Records from a dataset
----

(* ===== verification/QosMitigation.v ===== *)
(** * The QoS strategy with mitigation

    Models [daemon/fw/qos-mitigation-strategy.hpp/.cpp]: a QoS strategy that
    watches the loss rate of its Interests, and when too many of them are lost
    puts the most frequent flow of the last hundred outcomes (the names without
    their last component) under observation. Packets of an observed flow whose
    loss rate is above 0.8 go to a fourth, lowest level.

    The class derives from [QosStrategy] and overrides [getPrType] and
    [beforeSatisfyInterest]; the handler of the expiry signal is not virtual and
    both constructors connect to the signal, so that both handlers run. The
    [unordered_map]s are finite maps: only their entries matter here. *)

From S2P Require Import Prelude Fp Ndn TokenBucket QosQueue Fib Pit FwAlgorithm Strategy QosStrategy.
Import TB.
Local Open Scope Z_scope.

Lemma four_levels : (0 < length [double_of_int 1; double_of_int 1; double_of_dec 4 10; double_of_int 0] <= 715)%nat.
Proof. simpl. lia. Qed.

(** [setSuccessReqs({1.0, 1.0, 0.4, 0})]. *)
Definition mitigationReqs : SuccessReqs := Build_SuccessReqs _ four_levels.
#[local] Existing Instance mitigationReqs.

Section Mitigation.
Context {C B : Type} `{PacketWire C B} `{!ScopePrefixes C} `{!NackReasons} `{!PriorityTypes C}.
Notation Name := (list C).
Notation Interest := (Interest C).
Notation PitEntry := (PitEntry C).
Notation TxQueue := (NdnPriorityTxQueue B positive).
Context (faceOf : Z -> FaceInfo) (enum : list Z -> list Z) `{!FaceSetOrder enum}.
Context (faceById : Z -> option Z) (devQueue : Z -> option Z) (nextHopsOf : PitEntry -> list NextHop).
Context (order : gmap Z TxQueue -> list Z).

Record QosMitigation := mkMitigation {
  qosBase : QosStrategy (C:=C) (B:=B);
  lastHundred : list Name;
  monitored : gmap Name Z;
  totalLossRate : Z
}.
Implicit Types (m : QosMitigation) (name namePrefix : Name) (p : positive) (data : Data) (pe : PitEntry).

Definition set_base (q : QosStrategy) m : QosMitigation :=
  mkMitigation q (lastHundred m) (monitored m) (totalLossRate m).

(** A new strategy has no outcomes and watches no flow. *)
Definition newMitigation (q : QosStrategy) : QosMitigation := mkMitigation q [] ∅ 0.

Definition mit_getPrType m name : Z :=
  match monitored m !! dropLast 1 name with
  | Some rate => if double_of_dec 8 10 <? rate then 3 else getPrType name
  | None => getPrType name
  end.

(** [lastHundred.push_back(namePrefix)], and the oldest is erased. *)
Definition pushOutcome namePrefix (l : list Name) : list Name :=
  let l := l ++ [namePrefix] in if (100 <? length l)%nat then tail l else l.

(** The outcome [x], 0 or 1, of an Interest of a flow. *)
Definition recordOutcome (x : Z) namePrefix m : QosMitigation :=
  let l := pushOutcome namePrefix (lastHundred m) in
  match monitored m !! namePrefix with
  | Some rate => mkMitigation (qosBase m) l (<[namePrefix := ewma x rate]> (monitored m)) (totalLossRate m)
  | None => mkMitigation (qosBase m) l (monitored m) (ewma x (totalLossRate m))
  end.

(** The body of the loop of [findSusFlow]: [pop_map], [maxCount], [mostPopName]. *)
Definition sus_step (acc : gmap Name Z * Z * Name) name : gmap Name Z * Z * Name :=
  let '(pop_map, maxCount, mostPopName) := acc in
  let pop_map := <[name := default 0 (pop_map !! name) + 1]> pop_map in
  if maxCount <? default 0 (pop_map !! name)
  then (pop_map, default 0 (pop_map !! name), name)
  else (pop_map, maxCount, mostPopName).

Definition mostPopular (l : list Name) : Name := (foldl sus_step (∅, 0, []) l).2.

Definition findSusFlow m : QosMitigation :=
  mkMitigation (qosBase m) [] (<[mostPopular (lastHundred m) := 0]> (monitored m)) 0.

Definition mit_beforeSatisfyInterest (inFace : Z) p data m : option QosMitigation :=
  pe ← pits (qosBase m) !! p;
  let m := recordOutcome 0 (dropLast 1 (i_name (m_interest pe))) m in
  q ← beforeSatisfyInterest faceOf inFace p data (qosBase m);
  Some (set_base q m).

(** [totalLossRate > 0.6 && lastHundred.size() == 100]. *)
Definition suspicious m : bool :=
  (double_of_dec 6 10 <? totalLossRate m) && (length (lastHundred m) =? 100)%nat.

Definition mit_beforeExpirePendingInterest pe m : QosMitigation :=
  let name := i_name (m_interest pe) in
  let '(q, rejected) := wasRejected name (qosBase m) in
  let m := set_base q m in
  if rejected then m
  else
    let m := recordOutcome one (dropLast 1 name) m in
    let m := if suspicious m then findSusFlow m else m in
    set_base (beforeExpirePendingInterest faceOf pe (qosBase m)) m.

(** The signal of the forwarder: the handler that the base class connected runs
    first, then that of the derived class. *)
Definition mit_expire pe m : QosMitigation :=
  mit_beforeExpirePendingInterest pe (set_base (beforeExpirePendingInterest faceOf pe (qosBase m)) m).

Definition mit_afterReceiveInterest (now simNow inFace : Z) (interest : Interest) p m : option QosMitigation :=
  q ← interestOfClass faceOf enum faceById devQueue nextHopsOf order now simNow inFace interest p
        (mit_getPrType m (i_name interest)) (qosBase m);
  Some (set_base q m).

(** The class of the Data is determined after its outcome is recorded. *)
Definition mit_afterReceiveData (now simNow inFace : Z) data p m : option QosMitigation :=
  m ← mit_beforeSatisfyInterest inFace p data m;
  q ← dataOfClass faceOf enum faceById devQueue order now simNow inFace data p
        (mit_getPrType m (data_name data)) (qosBase m);
  Some (set_base q m).

(** [setUp] adds a fourth bucket, which is refilled and signals as the others. *)
Definition mit_handle (e : QosEvent (C:=C)) m : option QosMitigation :=
  match e with
  | AfterReceiveInterest now simNow inFace interest p => mit_afterReceiveInterest now simNow inFace interest p m
  | AfterReceiveData now simNow inFace data p => mit_afterReceiveData now simNow inFace data p m
  | BeforeSatisfy inFace data p => mit_beforeSatisfyInterest inFace p data m
  | AfterReceiveNack inFace p => Some (set_base (qos_afterReceiveNack inFace p (qosBase m)) m)
  | BeforeExpire p => pe ← pits (qosBase m) !! p; Some (mit_expire pe m)
  | AddToken now i =>
      q ← refillBucket faceOf enum faceById devQueue order now i (qosBase m); Some (set_base q m)
  | NewPitEntry p pe | PitChanged p pe => Some (set_base (set_pit p pe (qosBase m)) m)
  end.

(** ** Loss rates of flows *)

Lemma one_pow : one = 2 ^ 1074.
Proof. rewrite one_bits. symmetry. apply (Z.pow_add_r 2 53 1021); lia. Qed.

(** The moving average is dominated by the last outcome. *)
Lemma ewma_loss r : 0 <= r <= one -> beta <= ewma one r.
Proof.
  intros Hr. unfold ewma. rewrite sub_beta, fadd_def, !fmul_def, beta_bits.
  rewrite one_pow.
  assert (representable 53 (7502996979199246 * 2 ^ 1021)) as Hrep by (apply repr_int; lia).
  rewrite (fround_repr 53 ltac:(lia) (7502996979199246 * 2 ^ 1021) (2 ^ 1074)); [|lia|exact Hrep].
  assert (0 < 2 ^ 1021) as Hw by (apply Z.pow_pos_nonneg; lia).
  assert (0 <= fround 53 (1504202275541746 * 2 ^ 1021 * r) (2 ^ 1074)) as Hn by (apply fround_nonneg; [lia..|nia]).
  apply fround_ge_repr; [lia|lia|exact Hrep|lia].
Qed.

Lemma ewma_success r : 0 <= r <= one -> ewma 0 r <= double_sub one beta.
Proof.
  intros Hr. unfold ewma. rewrite !sub_beta, fadd_def, !fmul_def, beta_bits.
  assert (representable 53 (1504202275541746 * 2 ^ 1021)) as Hrep by (apply repr_int; lia).
  assert (0 < 2 ^ 1021) as Hw by (apply Z.pow_pos_nonneg; lia).
  assert (fround 53 0 (2 ^ 1074) = 0) as Hz by (apply (fround_repr 53 ltac:(lia) 0); [lia|exists 0, 0; lia]).
  rewrite Z.mul_0_r, Hz.
  assert (0 <= fround 53 (1504202275541746 * 2 ^ 1021 * r) (2 ^ 1074) <= 1504202275541746 * 2 ^ 1021) as [Hn Hm].
  { split; [apply fround_nonneg; [lia..|nia]|].
    apply fround_le_repr; [lia|lia|nia|exact Hrep|]. rewrite <-one_pow. nia. }
  apply fround_le_repr; [lia|lia|lia|exact Hrep|]. lia.
Qed.

Lemma threshold_between : double_sub one beta <= double_of_dec 8 10 < beta.
Proof. vm_compute. split; [discriminate|reflexivity]. Qed.

Lemma one_beta_pos : 0 <= double_sub one beta.
Proof. vm_compute. discriminate. Qed.

(** ** The most frequent flow *)

Definition occurrences name (l : list Name) : Z := Z.of_nat (length (filter (fun n => n = name) l)).

Lemma occurrences_snoc name l n :
  occurrences name (l ++ [n]) = occurrences name l + (if decide (n = name) then 1 else 0).
Proof.
  unfold occurrences. rewrite filter_app, length_app, filter_cons, filter_nil. destruct (decide (n = name)); simpl; lia.
Qed.

Lemma occurrences_nonneg name l : 0 <= occurrences name l.
Proof. unfold occurrences. lia. Qed.

(** The loop counts the names; its choice is the name that was first to reach the
    largest count. *)
Lemma sus_loop l :
  exists pop mx best, foldl sus_step (∅, 0, []) l = (pop, mx, best) /\
    (forall n, default 0 (pop !! n) = occurrences n l) /\ (forall n, occurrences n l <= mx) /\
    (l <> [] -> 0 < mx /\ occurrences best l = mx /\ exists l1 l2, l = l1 ++ l2 /\ occurrences best l1 = mx /\
       forall n, n <> best -> occurrences n l1 < mx) /\ (l = [] -> mx = 0).
Proof.
  induction l as [|name l IH] using rev_ind.
  { exists ∅, 0, []. split; [done|]. split; [intros n; by rewrite lookup_empty|]. by split; [intros n|]. }
  destruct IH as (pop & mx & best & E & Hpop & Hmx & Hbest & Hnil). rewrite foldl_app, E. cbn [foldl sus_step].
  set (pop' := <[name := _]> pop).
  assert (forall n, default 0 (pop' !! n) = occurrences n (l ++ [name])) as Hpop'.
  { intros n. rewrite occurrences_snoc. unfold pop'. destruct (decide (name = n)) as [->|Hne].
    - rewrite lookup_insert_eq. simpl. by rewrite Hpop.
    - rewrite lookup_insert_ne by done. rewrite Hpop. lia. }
  rewrite Hpop'.
  assert (0 <= mx) as Hmx0 by (pose proof (Hmx name); pose proof (occurrences_nonneg name l); lia).
  destruct (Z.ltb_spec mx (occurrences name (l ++ [name]))) as [Hlt|Hge].
  - eexists _, _, _. split; [done|]. split; [done|]. split; [|split; [|by intros ?%app_nil; destruct_and!]].
    + intros n. destruct (decide (name = n)) as [->|Hne]; [done|].
      rewrite (occurrences_snoc n l), decide_False by done. specialize (Hmx n). lia.
    + intros _. split_and!; [lia|done|]. exists (l ++ [name]), []. rewrite app_nil_r. split_and!; [done|done|].
      intros n Hn. rewrite (occurrences_snoc n), decide_False by congruence. specialize (Hmx n). lia.
  - exists pop', mx, best. split; [done|]. split; [done|].
    assert (l <> []) as Hl.
    { intros ->. rewrite Hnil in Hge by done. rewrite occurrences_snoc, decide_True in Hge by done.
      pose proof (occurrences_nonneg name []). lia. }
    destruct (Hbest Hl) as (Hpos & Hocc & l1 & l2 & -> & Hc1 & Hc2).
    split; [|split; [|by intros ?%app_nil; destruct_and!]].
    + intros n. rewrite occurrences_snoc. specialize (Hmx n). case_decide; [subst|lia].
      rewrite occurrences_snoc, decide_True in Hge by done. lia.
    + intros _. split; [done|]. split.
      * rewrite occurrences_snoc. case_decide; [subst|lia].
        rewrite occurrences_snoc, decide_True in Hge by done. lia.
      * exists l1, (l2 ++ [name]). by rewrite <-app_assoc.
Qed.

----

Task to carry out -
For each line of the data that includes the word "representable", return a copy of it.

The answer -
  assert (representable 53 (7502996979199246 * 2 ^ 1021)) as Hrep by (apply repr_int; lia).
  assert (representable 53 (1504202275541746 * 2 ^ 1021)) as Hrep by (apply repr_int; lia).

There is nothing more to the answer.